DATAPIXEL provides the information associated to the defect detection in the manufacturing parts selected. This information is used as an input for developing the defect detection algorithms of Z-Fact0r solution. Based on this input, a data conditioning methodology has been developed to extract information concerning to the defect position and type. This information will be used as baseline for the model validation, via comparison with the respective simulation results.
The procedure that has been used is the following:
- Image-based feature extraction: Convolutional Neural Networks (CNN) and Variational Auto Encoders (VAE) used as feature extractors. CNNs will define the appropriate features that have been used for the classification between healthy and defected parts, and VAEs will be utilized to distinguish that can be used for image generation.

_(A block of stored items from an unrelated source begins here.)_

(** [parseFiles]: every file on its own; the symbols are published in the order the workers finish. *)
Definition parse_file (parser : Parser) (content : string + string) (file : FileToIndex) : parseResult :=
  match content with
  | inl e => failed_parse e
  | inr text =>
      match parser with
      | FactsParser parse => match parse (fi_Path file) text with inl e => failed_parse ("parse: " +:+ e) | inr f => parsed_facts f end
      | PlainParser parse => match parse (fi_Path file) text with inl e => failed_parse ("parse: " +:+ e) | inr p => parsed_plain p end
      end
  end.
Definition publish_symbols (repoID language : string) (cache : SymbolCache) (p : FileToIndex * parseResult) : SymbolCache :=
  if SymbolsAnnotated language && bool_decide (pr_err (snd p) = None)
  then Put repoID (fi_Path (fst p)) (fi_Hash (fst p)) (ProjectSymbols (pr_units (snd p))) cache else cache.
Definition parseFiles (read : FileToIndex → string + string) (repoID language : string) (parser : Parser) (files : list FileToIndex)
    (finished : list (FileToIndex * parseResult) → list (FileToIndex * parseResult)) (cache : SymbolCache) : list parseResult * SymbolCache :=
  let results := map (λ f, parse_file parser (read f) f) files in
  (results, foldl (publish_symbols repoID language) cache (finished (zip files results))).

(** [linkPackageWrappers] *)
Definition plus_at (kind : string) (candidates edges : nat) (cov : option (gmap string CoverageCounts)) : option (gmap string CoverageCounts) :=
  let c := counts_of kind cov in
  Some (<[kind := {| cc_Candidates := cc_Candidates c + Z.of_nat candidates; cc_Edges := cc_Edges c + Z.of_nat edges |}]> (default newCoverage cov)).
Definition add_to_dir (byDir : gmap string (gmap string wrapper)) (w : wrapper) : gmap string (gmap string wrapper) :=
  let table := default ∅ (byDir !! wr_Dir w) in
  <[wr_Dir w := match table !! wr_Name w with Some _ => table | None => <[wr_Name w := w]> table end]> byDir.
Definition wrappers_by_dir (parsed : list parseResult) : gmap string (gmap string wrapper) :=
  foldl add_to_dir ∅ (concat (map pr_wrappers parsed)).
Definition link_package_file (byDir : gmap string (gmap string wrapper)) (file : FileToIndex) (p : parseResult) : parseResult :=
  let table := default ∅ (byDir !! Dir (fi_Path file)) in
  if bool_decide (table = ∅) || bool_decide (pr_err p ≠ None) then p
  else match linkWrapperCalls (pr_edges p) table with
       | (O, edges) => with_links edges (pr_coverage p) p
       | (added, edges) => with_links edges (plus_at ContractKindHTTP added added (pr_coverage p)) p
       end.
Definition linkPackageWrappers (files : list FileToIndex) (parsed : list parseResult) : list parseResult :=
  zip_with (link_package_file (wrappers_by_dir parsed)) files parsed.

(** [sqlTableName] ([lang_sql.go]) *)
Definition bracket_byte (c : ascii) : bool := quote_byte c || Ascii.eqb c "[" || Ascii.eqb c "]".
Definition sqlTableName (raw : string) : string :=
  Join (filter (λ p, p ≠ "") (map (λ p, ToLower (TrimSpace (TrimFunc bracket_byte p))) (SplitByte raw "."))) ".".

- Feature selection: An efficient filter feature selection (FS) method was developed for selecting informative and non- redundant feature subsets. In addition to enhanced accuracy rates and dimensionality reduction, the method have reasonably low computational demands. A robust and computationally efficient evaluation criterion with respect to patterns was defined allowing us to assess the redundancy between the features. The proposed FS technique was performed on a forward selection basis handling simultaneously both the discrimination power and the complementary characteristics between the extracted features. To decide on the number of retained features, a termination condition was finally introduced, thus avoiding the trial-and-error procedure usually employed in the common FS techniques of the literature.

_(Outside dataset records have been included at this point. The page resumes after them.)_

(** [parseRPC]: the type in the first parentheses, and what follows them. *)
Definition extract_type (s : string) : option (string * string) :=
  match Cut (Ascii.eqb "(") s with
  | (_, Some inner) =>
      match Cut (Ascii.eqb ")") inner with
      | (val, Some rest) => Some (TrimSpace (TrimPrefix (TrimSpace val) "stream "), rest)
      | _ => None
      end
  | _ => None
  end.
Definition parseRPC (line : string) : string * string * string :=
  let rest := TrimSpace (TrimPrefix line "rpc ") in
  match Cut (λ c, Ascii.eqb c " " || Ascii.eqb c "(") rest with
  | (_, None) => ("", "", "")
  | (name, Some _) =>
      match extract_type (TrimPrefix rest name) with
      | None => (name, "", "")
      | Some (req, rest) => (name, req, match extract_type rest with Some (resp, _) => resp | None => "" end)
      end
  end.

(** [parseField] *)
Definition protoLabels : list string := ["repeated"; "optional"; "required"].
Definition parseField (line : string) : option (string * string) :=
  if existsb (HasPrefix line) ["option "; "reserved "; "oneof "] then None
  else match Cut (Ascii.eqb "=") line with
  | (_, None) => None
  | (decl, Some _) =>
      match Fields (TrimSpace decl) with
      | [] | [_] => None
      | f :: fs =>
          let fields := if existsb (String.eqb f) protoLabels then fs else f :: fs in
          if length fields <? 2 then None
          else let name := default "" (last fields) in
               if isIdentLike name then Some (Join (removelast fields) " ", name) else None
      end
  end.

(** [addGatewayRoutes], for the rpc of an index *)
Definition reGatewayBinding : Regexp :=
  MustCompile ("\b(get|put|post|delete|patch)\s*:\s*" +:+ quote +:+ "([^" +:+ quote +:+ "]+)" +:+ quote).
Definition gateway_unit (lineNo : nat) (method path : string) : ASTUnit := {|
  u_ID := ""; u_RepoID := ""; u_FilePath := ""; u_Language := ""; u_Kind := KindHTTPRoute; u_Name := method +:+ " " +:+ path;
  u_Qualified := routeKey method path; u_ParentID := ""; u_StartLine := Z.of_nat lineNo + 1; u_EndLine := Z.of_nat lineNo + 1;
  u_StartByte := 0; u_EndByte := 0; u_Signature := "path:" +:+ path; u_Doc := "";
  u_Hash := hashString ("gateway:" +:+ method +:+ " " +:+ path); u_Meta := "" |}.
Definition gateway_route (lineNo : nat) (rpc : ASTUnit) (fc : fileCtx) (m : list string) : fileCtx :=
  let '(idx, fc) := push_unit (gateway_unit lineNo (ToUpper (sql_group m 1)) (sql_group m 2)) fc in
  addEdge (Z.of_nat idx) EdgeHandledBy (u_Name rpc) (Z.of_nat lineNo + 1) ConfHigh None fc.
Definition addGatewayRoutes (line : string) (lineNo rpcIdx : nat) (fc : fileCtx) : fileCtx :=
  match fc_units fc !! rpcIdx with
  | None => fc
  | Some rpc => foldl (gateway_route lineNo rpc) fc (FindAllStringSubmatch reGatewayBinding line)
  end.

Definition with_file (fc : fileCtx) (st : protoState) : protoState := {|
  pr_file := fc; pr_pkg := pr_pkg st; pr_stack := pr_stack st; pr_depth := pr_depth st;
  pr_httpRPC := pr_httpRPC st; pr_httpDepth := pr_httpDepth st |}.
Definition with_scope (kind : scopeKind) (name : string) (idx : option nat) (st : protoState) : protoState := {|
  pr_file := pr_file st; pr_pkg := pr_pkg st;
  pr_stack := {| sc_kind := kind; sc_name := name; sc_idx := idx; sc_depth := pr_depth st + 1 |} :: pr_stack st;
  pr_depth := pr_depth st; pr_httpRPC := pr_httpRPC st; pr_httpDepth := pr_httpDepth st |}.

(** The bindings of a line: an option block opens on it, or is open. *)
Definition rpc_scope (sc : protoScope) : bool := match sc_kind sc with RPCScope => true | _ => false end.
Definition proto_bindings (i : nat) (line : string) (st : protoState) : protoState :=
  let st := if Contains line "google.api.http" || Contains line "additional_bindings"
            then {| pr_file := pr_file st; pr_pkg := pr_pkg st; pr_stack := pr_stack st; pr_depth := pr_depth st;
                    pr_httpRPC := List.find rpc_scope (pr_stack st) ≫= sc_idx; pr_httpDepth := pr_depth st |}
            else st in
  match pr_httpRPC st with Some rpc => with_file (addGatewayRoutes line i rpc (pr_file st)) st | None => st end.

(** A declaration, and the scope it opens. *)
Definition proto_unit (i : nat) (kind name qualified signature : string) (st : protoState) : nat * protoState :=
  let '(idx, fc) := push_unit (line_unit i kind name qualified signature) (pr_file st) in (idx, with_file fc st).
Definition proto_rpc (i : nat) (line : string) (svc : protoScope) (st : protoState) : protoState :=
  let '(name, req, resp) := parseRPC line in
  if String.eqb name "" then st
  else
    let '(idx, st) := proto_unit i KindRPCMethod name ("grpc:" +:+ prefixed (pr_pkg st) (sc_name svc) +:+ "/" +:+ name)
                        ("rpc " +:+ name +:+ "(" +:+ req +:+ ") returns (" +:+ resp +:+ ")") st in
    let edge kind typ fc := if String.eqb typ "" then fc
                            else addEdge (Z.of_nat idx) kind (qualifiedMsg (pr_pkg st) typ) (Z.of_nat i + 1) ConfExact None fc in
    let st := with_file (edge EdgeRPCResponse resp (edge EdgeRPCRequest req (pr_file st))) st in
    if ContainsByte "{" line then with_scope RPCScope name (Some idx) st else st.
Definition proto_message (i : nat) (name : string) (st : protoState) : protoState :=
  let full := match pr_stack st with
              | {| sc_kind := MessageScope; sc_name := outer |} :: _ => outer +:+ "." +:+ name
              | _ => name
              end in
  let '(idx, st) := proto_unit i KindProtoMessage name (qualifiedMsg (pr_pkg st) full) "" st in
  with_scope MessageScope full (Some idx) st.
Definition proto_service (i : nat) (name : string) (st : protoState) : protoState :=
  let '(idx, st) := proto_unit i KindProtoService name ("grpc:" +:+ prefixed (pr_pkg st) name) "" st in
  with_scope ServiceScope name (Some idx) st.
Definition proto_field (i : nat) (line : string) (msg : protoScope) (st : protoState) : protoState :=
  match parseField line with
  | None => st
  | Some (fieldType, fieldName) =>
      snd (proto_unit i KindProtoField fieldName (qualifiedMsg (pr_pkg st) (sc_name msg) +:+ "." +:+ fieldName) fieldType st)
  end.
Definition proto_decl (i : nat) (line : string) (st : protoState) : protoState :=
  if HasPrefix line "package " then {|
    pr_file := pr_file st; pr_pkg := TrimSuffix (TrimSpace (TrimPrefix line "package ")) ";"; pr_stack := pr_stack st;
    pr_depth := pr_depth st; pr_httpRPC := pr_httpRPC st; pr_httpDepth := pr_httpDepth st |}
  else if HasPrefix line "service " then
    match identAfter line "service " with "" => st | name => proto_service i name st end
  else if HasPrefix line "message " then
    match identAfter line "message " with "" => st | name => proto_message i name st end
  else if HasPrefix line "enum " then
    match identAfter line "enum " with "" => st | name => with_scope EnumScope name None st end
  else if HasPrefix line "rpc " then
    match pr_stack st with
    | sc :: _ => match sc_kind sc with ServiceScope => proto_rpc i line sc st | _ => st end
    | [] => st
    end
  else if HasPrefix line "}" then st
  else
    match pr_stack st with
    | sc :: _ => match sc_kind sc with MessageScope => proto_field i line sc st | _ => st end
    | [] => st
    end.

(** The scopes whose block ended, and their units' last lines. *)
Fixpoint proto_pop (i : nat) (depth : Z) (stack : list protoScope) (us : list ASTUnit) : list protoScope * list ASTUnit :=
  match stack with
  | sc :: rest =>
      if (depth <? sc_depth sc)%Z
      then proto_pop i depth rest (match sc_idx sc with Some k => alter (with_end (Z.of_nat i + 1)) k us | None => us end)
      else (stack, us)
  | [] => ([], us)
  end.
Definition proto_balance (i : nat) (line : string) (st : protoState) : protoState :=
  let opens := CountByte "{" line in
  let closes := CountByte "}" line in
  if (opens =? 0) && (closes =? 0) then st
  else
    let depth := (pr_depth st + (Z.of_nat opens - Z.of_nat closes))%Z in
    let '(stack, us) := proto_pop i depth (pr_stack st) (fc_units (pr_file st)) in
    {| pr_file := with_units us (pr_file st); pr_pkg := pr_pkg st; pr_stack := stack; pr_depth := depth;
       pr_httpRPC := if (depth <=? pr_httpDepth st)%Z then None else pr_httpRPC st; pr_httpDepth := pr_httpDepth st |}.
Definition proto_line (i : nat) (raw : string) (st : protoState) : protoState :=
  let line := uncommented "//" raw in
  if String.eqb line "" then st else proto_balance i line (proto_decl i line (proto_bindings i line st)).
Fixpoint proto_lines (i : nat) (lines : list string) (st : protoState) : protoState :=
  match lines with [] => st | l :: lines => proto_lines (S i) lines (proto_line i l st) end.
Definition proto_start (filePath content : string) : protoState := {|
  pr_file := new_file filePath "" content None; pr_pkg := ""; pr_stack := []; pr_depth := 0; pr_httpRPC := None; pr_httpDepth := 0 |}.
Definition ParseProto (filePath content : string) : list ASTUnit * list Edge :=
  let fc := pr_file (proto_lines 0 (SplitByte content "010") (proto_start filePath content)) in (fc_units fc, fc_edges fc).
End Schemas.

(** ** Configuration *)

(** A decoded document: text, any other scalar by what [fmt.Sprint] prints of it, and maps by their keys as
    they print, in the order a range visits them. *)
Inductive any :=
  | ANil
  | AText (s : string)
  | AScalar (printed : string)
  | ASeq (items : list any)
  | AMap (members : list (string * any)).

(** [fmt.Sprint] of a [float64]: an exponent has two digits. *)
Definition two_digits (s : string) : string :=
  match Cut (Ascii.eqb "e") s with
  | (m, Some (String sign (String d ""))) => m +:+ "e" +:+ String sign (String "0" (String d ""))
  | _ => s
  end.
Definition sprint_float (x : f64) : string := two_digits (format_float 53 1024 17 x (f64_lit 1 10000) (f64_of_Z (10 ^ 6))).

(** The document [json.Unmarshal] stores in an [any]; a range visits the members in the order [visit] puts them. *)
Section FromJson.
  Context (visit : list (string * any) → list (string * any)).

Fixpoint any_of_json (v : json) : any :=
  match v with
  | JNull => ANil
  | JBool b => AScalar (if b then "true" else "false")
  | JNumber t => AScalar (sprint_float (float_of_text 53 1024 t))
  | JString s => AText s
  | JArray vs => ASeq (map any_of_json vs)
  | JObject ms => AMap (visit (last_wins (map (λ kv, (fst kv, any_of_json (snd kv))) ms)))
  end.
Definition unmarshal_any (content : string) : option any :=
  match jparse content with Some v => if fits v then Some (any_of_json v) else None | None => None end.
End FromJson.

- Classification: The selected features were input in a virtual classification module. The role of this module is to provide a decision on the workpiece condition. The technologies used were Artificial Neural Networks (ANN) and deep learning algorithms.
Nowadays, it is familiar that within the Industry 4.0, the ICT and the CPS, as parts of the industrial processes, are implemented and merged. For data collection, sensors are being used, imbedded within the AI in order to make smooth communication among humans and machines. Thus, Z-Fact0r is a pioneer with several advances in predictive maintenance, IoT sensors on shop floors and endless communication between the various components of the system, creating effective and many efficient applications for Industry 4.0.

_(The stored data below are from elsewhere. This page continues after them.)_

(** ** Collecting *)

(** [receiverType], [goEmbeddedServer] *)
Definition receiverType (fc : fileCtx) (n : Node) : string :=
  match ChildByFieldName n "receiver" with
  | None => ""
  | Some recv => match last (Fields (Trim (text fc recv) "()")) with Some t => TrimPrefix t "*" | None => "" end
  end.
Definition reGoUnimplemented : Regexp :=
  MustCompile "(?m)^\s*(?:[A-Za-z_][A-Za-z0-9_]*\.)?Unimplemented([A-Za-z0-9_]+)Server\s*$".
Definition goEmbeddedServer (decl : string) : string :=
  match FindStringSubmatch reGoUnimplemented decl with Some m => sql_group m 1 | None => "" end.

(** [findTopicField]: the first Topic below the node, in [None] that of one that has none. *)
Section Topic.
  Context (fc : fileCtx) (consts : gmap string string).
Definition topic_key (n : Node) : option (option string) :=
  match NamedChildren n with
  | k :: v :: _ =>
      if is_type "keyed_element" n && String.eqb (text fc k) "Topic"
      then Some (const_resolve consts (TrimLeft (TrimSpace (text fc v)) "&*")) else None
  | _ => None
  end.
Fixpoint findTopicField (n : Node) : option string :=
  match topic_key n with
  | Some topic => topic
  | None =>
      let '(SyntaxNode _ _ cs) := n in
      (fix below (cs : list (string * bool * Node)) : option string :=
         match cs with
         | [] => None
         | (_, named, c) :: cs => match (if named : bool then findTopicField c else None) with Some v => Some v | None => below cs end
         end) cs
  end.
End Topic.

(** [recordStringBinding], [recordTypedNames] *)
Definition recordStringBinding (nameNode valueNode : option Node) (st : goExtractor * fileCtx) : goExtractor * fileCtx :=
  let '(g, fc) := st in
  match nameNode, valueNode with
  | Some nameNode, Some valueNode =>
      match unquote (text fc valueNode) with
      | Some v => let name := text fc nameNode in (bind_ (Const name v) g, if hasMemdb fc then publishConst name v fc else fc)
      | None => st
      end
  | _, _ => st
  end.
Definition recordTypedNames (fc : fileCtx) (n : Node) (g : goExtractor) : goExtractor :=
  let typ := field_text fc n "type" in
  if String.eqb typ "" then g
  else binds (map (λ c, Typed (text fc c) typ) (filter (λ c, is_type "field_identifier" c || is_type "identifier" c) (NamedChildren n))) g.

(** [prefixAt] *)
Definition nearer_scope (pos : Z) (best : string * Z) (s : routeScope) : string * Z :=
  if ((rs_start s <=? pos) && (pos <? rs_end s) && (rs_end s - rs_start s <? snd best))%Z
  then (rs_prefix s, rs_end s - rs_start s)%Z else best.
Definition prefixAt (g : goExtractor) (object : string) (pos : Z) : string :=
  match go_prefixes g !! object with
  | Some p => p
  | None => fst (foldl (nearer_scope pos) ("", 2 ^ 62)%Z (go_scopes g))
  end.
(** The receiver of a call, when its function is a selector. *)
Definition operand_of (fc : fileCtx) (fn : option Node) : string :=
  match fn with Some fn => if is_type "selector_expression" fn then field_text fc fn "operand" else "" | None => "" end.

(** [recordRouterScope] *)
Definition rooted_literal (s : string) : option string :=
  match unquote s with Some p => if HasPrefix p "/" then Some p else None | None => None end.
Definition recordRouterScope (fc : fileCtx) (call : Node) (g : goExtractor) : goExtractor :=
  match ChildByFieldName call "function" with
  | None => g
  | Some fn =>
      if negb (existsb (String.eqb (lastComponent (text fc fn))) ["Route"; "Mount"; "Group"]) then g
      else match argNodes call "arguments" with
      | path :: (_ :: _) as rest =>
          match rooted_literal (text fc path) with
          | None => g
          | Some prefix =>
              let full := joinPath (prefixAt g (operand_of fc (Some fn)) (sp_StartByte (Place call))) prefix in
              binds (map (λ a, Scope {| rs_start := sp_StartByte (Place a); rs_end := sp_EndByte (Place a); rs_prefix := full |})
                         (filter (is_type "func_literal") (drop 1 rest))) g
          end
      | _ => g
      end
  end.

Once a “repairable” defect is detected (Z-DETECT), a proper and customized repairing action must be deployed with the minimum time and effort, assuring the best productivity and production flow. In fact, a major challenge for an effective ZD manufacturing is related with the capability to automatically repair the occurred defects without perturbing the overall production flow.
Z-Fact0r is developing a model-based, supervisory control solution that will be able to interpret the interstage quality control measurements together with the monitoring of the process itself, in order to identify the defect sources and generate a proper and customized repairing action. Additive manufacturing in the form of inkjet or paste printing of various materials (metal, ceramic, polymer resins) can successfully be used to fill a missing spot or correct a damaged part. Upon detection of the defected area, the printing head will deliver the patch material in solution or paste form. In the case of inkjet printing, defect as small as 20 μm can be patched. Post printing treatment of the delivered material include solvent evaporation (e.g. in the case of polymer patches), UV curing (e.g. in the case of epoxy resins) and low temperature laser sintering in the case of metal or ceramic nanoparticles, thermal curable resins or paste where a local reflow process is required.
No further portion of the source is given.